Anasayfa İncelemelerFilm İncelemeleri His Three Daughters: Kız Kardeşliğin Duygusal Gerilimi Üzerine

His Three Daughters: Kız Kardeşliğin Duygusal Gerilimi Üzerine

Yazar: Şeyda Taşkıner

His Three Daughters: Kız Kardeşliğin Duygusal Gerilimi Üzerine

Azazel Jacobs’ın son filmi His Three Daughters geçtiğimiz hafta Netflix izleyicileriyle buluştu.
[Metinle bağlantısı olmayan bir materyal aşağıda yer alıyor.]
(** ** [generate_simulated_design] *)

Definition generate_simulated_design (nresp nscns nalts nlvls ncovs : nat)
    (h : gmap loc (gmap string pyval)) : prog (loc * gmap loc (gmap string pyval)) :=
  let X := np_zeros [nresp; nscns; nalts; nlvls] in
  let Z := np_zeros [ncovs; nresp] in
  XZ ← for_range nresp (fun resp XZ =>
    let z_resp := Fin 1 in
    if 1 <? ncovs then Raise NotImplementedError
    else
      X ← for_range nscns (fun scn X =>
        X_scn ← np_random_choice_n [0%Z; 1%Z] (nalts * nlvls)
                  [(1 # 2)%Q; (1 # 2)%Q];
        iadd_index2 X resp scn (of_int <$> X_scn)) XZ.1;
      Z ← iadd_column_scalar XZ.2 resp z_resp;
      Ret (X, Z)) (X, Z);
  let data_dict : gmap string pyval :=
    <["X" := VArr XZ.1]> (<["Z" := VArr (transpose XZ.2)]> (<["A" := VInt nalts]>
    (<["R" := VInt nresp]> (<["C" := VInt ncovs]> (<["T" := VInt nscns]>
    (<["L" := VInt nlvls]> ∅)))))) in
  let l := fresh (dom h) in
  Ret (l, <[l := data_dict]> h).

(** ** [compute_beta_response] *)

(** [if pathology_type:] *)
Definition truthy (pathology_type : option string) : bool :=
  match pathology_type with
  | Some s => negb (String.eqb s "")
  | None => false
  end.

Section Simulator.

(** [np.log] on scalars; its values are not rational, so the function is
    left open. *)
Variable np_log : num -> num.

(** [- np.log(- np.log(u))] is subtracted, so this is the term after the
    minus sign. *)
Definition log_neg_log (u : list num) : list num :=
  (fun x => np_log (nneg (np_log x))) <$> u.

(** One turn of the loop over the scenarios (lines 122 to 125). *)
Definition scenario (d : gmap string pyval) (beta : list num) (resp scn : nat)
    (Y : ndarray num) : prog (ndarray num) :=
  X ← get_arr d "X";
  X_scn ← index2 X resp scn;
  XB ← np_dot X_scn beta;
  C ← get_int d "C";
  u ← np_random_uniform 0 1 C;
  U_scn ← broadcast_sub XB (log_neg_log u);
  choice ← np_argmax U_scn;
  iadd_item2 Y resp scn (of_int (Z.of_nat choice + 1)).

(** One turn of the loop over the respondents (lines 113 to 127). *)
Definition respondent (d : gmap string pyval) (pathology_type : option string)
    (Gamma : list num) (Vbeta : ndarray num) (resp : nat)
    (YB : ndarray num * ndarray num) : prog (ndarray num * ndarray num) :=
  let z_resp := Fin 1 in
  C ← get_int d "C";
  if 1 <? C then Raise NotImplementedError
  else
    beta ← np_random_multivariate_normal Gamma Vbeta;
    beta ← (if truthy pathology_type
            then pathology beta (default "" pathology_type) default_prob
            else Ret beta);
    T ← get_int d "T";
    Y ← for_range T (scenario d beta resp) YB.1;
    Beta ← iadd_column YB.2 resp beta;
    Ret (Y, Beta).
Lemma login_first_request (s s' : state) (r : res bool) (evs : list event) :
  logged_in s = false ->
  login s = (r, s', evs) ->
  exists rest, requests evs = EvHttp login_get :: rest.
Proof.
  intros Hl E. by_wp E.
  unfold login. wp_step. wp_step. rewrite Hl. wp_step.
  repeat wp_step. destruct out as [msg|r1]; cbn [is_Exception].
  { repeat wp_step. eexists. by reqs. }
  repeat wp_step; [|rewrite Hexc; repeat wp_step; eexists; by reqs].
  destruct out as [msg|r2]; cbn [is_Exception].
  { repeat wp_step. eexists. by reqs. }
  repeat wp_step; try rewrite Hexc; repeat wp_step; cbn [is_Exception];
    eexists; by reqs.
Qed.

Lemma bind_events {A B} (m : M A) (k : A -> M B) (s s' : state)
  (r : res B) (evs : list event) :
  bind m k s = (r, s', evs) ->
  exists r0 s0 e0 rest, m s = (r0, s0, e0) /\ evs = e0 ++ rest.
Proof.
  unfold bind. destruct (m s) as [[[a|e] s0] e0].
  - destruct (k a s0) as [[r2 s2] e2]. intros [= <- <- <-].
    by exists (Ok a), s0, e0, e2.
  - intros [= <- <- <-]. exists (Err e), s0, e0, []. by rewrite app_nil_r.
Qed.
(** ** Termination of the worker *)

Lemma stmt_rank X dir now t k f g :
  pc k ≠ Returned →
  rank (request t) (v_worker (run_task_stmt X dir now (mkView t k f g)))
  < rank (request t) k.
Proof.
  unfold rank. stmt_cases k; intros Hpc; try done; simpl; lia.
Qed.

Lemma stmt_returned X dir now t k f g :
  pc k = Returned →
  pc (v_worker (run_task_stmt X dir now (mkView t k f g))) = Returned.
Proof. stmt_cases k; done. Qed.

Lemma rank_zero r k : rank r k = 0 → pc k = Returned.
Proof. unfold rank. destruct (pc k); try done; lia. Qed.

Lemma worker_step_lookup X l w t k :
  heap w !! l = Some t → threads w !! l = Some k →
  heap (worker_step X l w) !! l
  = Some (v_task (run_task_stmt X (temp_dir w) (clock w) (mkView t k (fs w) (log w))))
  ∧ threads (worker_step X l w) !! l
    = Some (v_worker (run_task_stmt X (temp_dir w) (clock w)
                        (mkView t k (fs w) (log w)))).
Proof.
  intros Ht Hk. rewrite (worker_step_view X l w t k Ht Hk).
  unfold install. simpl. by rewrite !lookup_insert_eq.
Qed.

Lemma is_step_true l a : is_step l a = true → a = Step l.
Proof.
  destruct a; simpl; try done. intros H. apply bool_decide_eq_true in H. by subst.
Qed.
(* ------------------------------------------------------------------ *)
(** ** Facts about numbers *)

(** *** Subtraction keeps the sign of the comparison

    The specification of binary64 subtraction aligns the two mantissas,
    subtracts them as integers and rounds: a difference that is not zero
    never rounds to zero, because the exponent of the aligned mantissas is
    at least the least exponent of the format. *)

Section Rounding.
Local Open Scope Z_scope.

#[local] Abbreviation emin64 := (SpecFloat.emin prec emax).
#[local] Abbreviation fexp64 := (SpecFloat.fexp prec emax).

Lemma digits2_pos_bounds (m : positive) :
  2 ^ (Zpos (digits2_pos m) - 1) <= Zpos m < 2 ^ Zpos (digits2_pos m).
Proof.
  induction m as [p IH|p IH|]; simpl digits2_pos.
  - rewrite Pos2Z.inj_succ.
    replace (Z.succ (Zpos (digits2_pos p)) - 1)
      with (Z.succ (Zpos (digits2_pos p) - 1)) by lia.
    rewrite !Z.pow_succ_r by lia. lia.
  - rewrite Pos2Z.inj_succ.
    replace (Z.succ (Zpos (digits2_pos p)) - 1)
      with (Z.succ (Zpos (digits2_pos p) - 1)) by lia.
    rewrite !Z.pow_succ_r by lia. lia.
  - simpl. lia.
Qed.

Lemma iter_pos_nat {A : Type} (f : A -> A) (n : positive) (x : A) :
  iter_pos f n x = Nat.iter (Pos.to_nat n) f x.
Proof.
  revert x. induction n as [n IH|n IH|]; intros x; cbn [iter_pos].
  - rewrite !IH, Pos2Nat.inj_xI.
    replace (S (2 * Pos.to_nat n))%nat
      with (Pos.to_nat n + (Pos.to_nat n + 1))%nat by lia.
    rewrite !Nat.iter_add. reflexivity.
  - rewrite !IH, Pos2Nat.inj_xO.
    replace (2 * Pos.to_nat n)%nat
      with (Pos.to_nat n + Pos.to_nat n)%nat by lia.
    rewrite Nat.iter_add. reflexivity.
  - reflexivity.
Qed.

(** One step of the right shift halves the mantissa. *)
Lemma shr_1_m (mrs : shr_record) :
  0 <= shr_m mrs -> shr_m (shr_1 mrs) = shr_m mrs / 2.
Proof.
  destruct mrs as [m r s]. cbn [shr_m]. intros H.
  destruct m as [|[p|p|]|p]; cbn [shr_1 shr_m]; try lia.
  - reflexivity.
  - apply Z.div_unique with 1; lia.
  - apply Z.div_unique with 0; lia.
  - reflexivity.
Qed.

Lemma shr_iter_m (k : nat) (mrs : shr_record) :
  0 <= shr_m mrs ->
  shr_m (Nat.iter k shr_1 mrs) = shr_m mrs / 2 ^ Z.of_nat k.
Proof.
  intros H. induction k as [|k IH].
  - simpl. now rewrite Z.div_1_r.
  - rewrite Nat2Z.inj_succ, Z.pow_succ_r by lia. simpl Nat.iter.
    rewrite shr_1_m.
    + rewrite IH, Z.div_div by lia. f_equal. lia.
    + rewrite IH. apply Z.div_pos; lia.
Qed.

Lemma shr_record_of_loc_m (m : Z) (l : location) :
  shr_m (shr_record_of_loc m l) = m.
Proof. destruct l as [|[]]; reflexivity. Qed.

(** Above the least exponent, the shift to the format's precision keeps a
    mantissa that is not zero: it drops fewer digits than there are. *)
Lemma shr_fexp_pos (m : positive) (e : Z) (l : location) :
  emin64 <= e ->
  exists m',
    shr_m (fst (shr_fexp prec emax (Zpos m) e l)) = Zpos m' /\
    emin64 <= snd (shr_fexp prec emax (Zpos m) e l).
Proof.
  intros He. unfold shr_fexp, shr. cbn [Zdigits2].
  pose proof (digits2_pos_bounds m) as [Hlo _].
  set (d := Zpos (digits2_pos m)) in *.
  destruct (fexp64 (d + e) - e) as [|n|n] eqn:En; cbn [fst snd].
  - rewrite shr_record_of_loc_m. eauto.
  - assert (Hn : Zpos n = d - prec).
    { unfold SpecFloat.fexp in En. lia. }
    rewrite iter_pos_nat, shr_iter_m
      by (rewrite shr_record_of_loc_m; lia).
    rewrite shr_record_of_loc_m, positive_nat_Z.
    assert (H2 : 2 ^ Zpos n <= Zpos m).
    { apply Z.le_trans with (2 ^ (d - 1)); [|assumption].
      apply Z.pow_le_mono_r; unfold prec in Hn; lia. }
    assert (Hpos : 0 < Zpos m / 2 ^ Zpos n).
    { apply Z.div_str_pos. split; [|assumption].
      apply Z.pow_pos_nonneg; lia. }
    destruct (Zpos m / 2 ^ Zpos n) as [|q|q]; try lia.
    exists q. split; [reflexivity|lia].
  - rewrite shr_record_of_loc_m. eauto.
Qed.

Lemma round_nearest_even_pos (m : positive) (l : location) :
  exists m', round_nearest_even (Zpos m) l = Zpos m'.
Proof.
  destruct l as [|[]]; simpl; eauto.
  destruct m; simpl; eauto.
Qed.

(** A number that is finite and not zero, or infinite, of sign [s]. *)
Definition signed_as (s : bool) (z : spec_float) : Prop :=
  match z with
  | S754_finite s' _ _ | S754_infinity s' => s' = s
  | _ => False
  end.

Lemma binary_round_aux_sign (s : bool) (m : positive) (e : Z)
    (l : location) :
  emin64 <= e -> signed_as s (binary_round_aux prec emax s (Zpos m) e l).
Proof.
  intros He. unfold binary_round_aux.
  destruct (shr_fexp_pos m e l He) as [m1 [H1 He1]].
  destruct (shr_fexp prec emax (Zpos m) e l) as [mrs1 e1].
  cbn [fst snd] in *. rewrite H1.
  destruct (round_nearest_even_pos m1 (loc_of_shr_record mrs1))
    as [m2 H2].
  rewrite H2.
  destruct (shr_fexp_pos m2 e1 loc_Exact He1) as [m3 [H3 _]].
  destruct (shr_fexp prec emax (Zpos m2) e1 loc_Exact) as [mrs3 e3].
  cbn [fst snd] in *. rewrite H3.
  destruct (e3 <=? emax - prec); reflexivity.
Qed.

Lemma binary_round_sign (s : bool) (m : positive) (e : Z) :
  emin64 <= e -> signed_as s (binary_round prec emax s m e).
Proof.
  intros He. unfold binary_round, shl_align.
  destruct (fexp64 (Zpos (digits2_pos m) + e) - e) as [|n|n] eqn:En.
  - now apply binary_round_aux_sign.
  - now apply binary_round_aux_sign.
  - apply binary_round_aux_sign. unfold SpecFloat.fexp. lia.
Qed.
(** * publish_pipeline.py: geometry of the print wrap cover

    A shallow embedding of the unit conversion, the spine estimate and the
    panel layout of [generate_print_wrap_cover_a8], with the text drawing
    calls on the front cover.  Python's [float] is IEEE 754 binary64, which
    is Rocq's primitive [float]; Python's [int] is [Z].  What the float
    operations compute is read off their specification in [SpecFloat], in
    terms of real numbers. *)

From Stdlib Require Import ZArith Lia Bool List String Ascii.
From Stdlib Require Import Floats.
From Stdlib Require Import Reals Lra.
Import ListNotations.

Set Warnings "-inexact-float".

Open Scope Z_scope.

(** * Python values *)

(** ** Python exceptions raised on the modelled paths *)

Inductive PyError : Set :=
| OverflowError       (* float infinity to int, int too large for a float *)
| ValueError          (* float NaN to int, a negative size of an image *)
| ZeroDivisionError   (* int / 0 *)
| MemoryError.        (* no room for an image *)

Inductive result (A : Type) : Type :=
| Ok (a : A)
| Raise (e : PyError).
Arguments Ok {A} a.
Arguments Raise {A} e.

Definition bind {A B : Type} (r : result A) (k : A -> result B) : result B :=
  match r with
  | Ok a => k a
  | Raise e => Raise e
  end.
Kanserin son evresindeki babalarının kaybına hazırlanırken aynı evde bir arada kalmaya çalışan üç kız kardeş, Katie (Carrie Coon), Christina (Elizabeth Olsen) ve Rachel’a (Natasha Lyonne) odaklanan senaryo, olağanüstü derin bir dram vaadi beklentisinde olan seyirciyi aldatarak oldukça gerçekçi bir duygusal gerilim yolculuğuna çıkarıyor.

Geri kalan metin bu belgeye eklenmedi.